------ Data
(** X17.  With [--json] the standard output of a run is not a JSON
    document: it is the banner line, then the notes of the ignored
    candidates, then the line that counts the records, and only then the JSON
    array; and no text that starts with the banner parses as JSON. *)
Theorem json_mode_output_follows_the_banner
    (fuel : nat) (results : list StaleRepo.t) :
  Js.truthy (token options) = true ->
  json options = true ->
  outcome (scan fuel) = Ret results ->
  results ≠ [] ->
  (∃ notes,
     stdout (trace (main w options fuel)) =
       banner options :: notes ++
       [found results; JSON_stringify (json_of_results results)] ∧
     Forall (fun line => ∃ name, name ∈ loaded_ignore_list w options ∧
                                 line = "Ignoring " +:+ name) notes) ∧
  ∀ rest, JSON_parse (banner options +:+ rest) = None.
Proof.
  intros Htok Hjson Hscan Hne. split; [| apply banner_is_no_json].
  rewrite main_run by done. cbn [trace fst].
  pose proof (while_stdout (loaded_ignore_list w options) fuel initial) as Hnotes.
  fold (scan fuel) in Hnotes.
  destruct (scan fuel) as [es_f o_f]. cbn [trace outcome fst snd] in *. subst o_f.
  exists (stdout es_f). split; [| done].
  rewrite bind_pair. cbn [trace fst].
  destruct results as [| r results]; [done |]. cbn [length Nat.eqb].
  rewrite bind_console_log. cbn [trace fst]. unfold render. rewrite Hjson.
  change (ConsoleLog (banner options) :: ignore_reads options ++ es_f ++ _)
    with ([ConsoleLog (banner options)] ++ ignore_reads options ++ es_f ++
          [ConsoleLog (found (r :: results));
           ConsoleLog (JSON_stringify (json_of_results (r :: results)))]).
  rewrite !stdout_app.
  assert (Hreads : stdout (ignore_reads options) = []).
  { unfold ignore_reads. by destruct (Js.truthy (ignore options)). }
  by rewrite Hreads.
Qed.

End JsonMode.

(** The demo run in JSON mode writes the banner, one note, the count and
    the array. *)
Lemma json_mode_witness :
  ∃ notes,
    stdout (trace (main Demo.world Demo.options 5)) =
      banner Demo.options :: notes ++
      [found [Demo.alpha_record; Demo.empty_record];
       JSON_stringify (json_of_results [Demo.alpha_record; Demo.empty_record])] ∧
    Forall (fun line => ∃ name, name ∈ loaded_ignore_list Demo.world Demo.options ∧
                                line = "Ignoring " +:+ name) notes.
Proof.
  apply (json_mode_output_follows_the_banner Demo.world Demo.options 5
           [Demo.alpha_record; Demo.empty_record]).
  - reflexivity.
  - reflexivity.
  - vm_compute. reflexivity.
  - discriminate.
Defined.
------------
Work item> Which lines of the entries above contain the word "true"? Copy each of them.

Problem solution>
  Js.truthy (token options) = true ->
  json options = true ->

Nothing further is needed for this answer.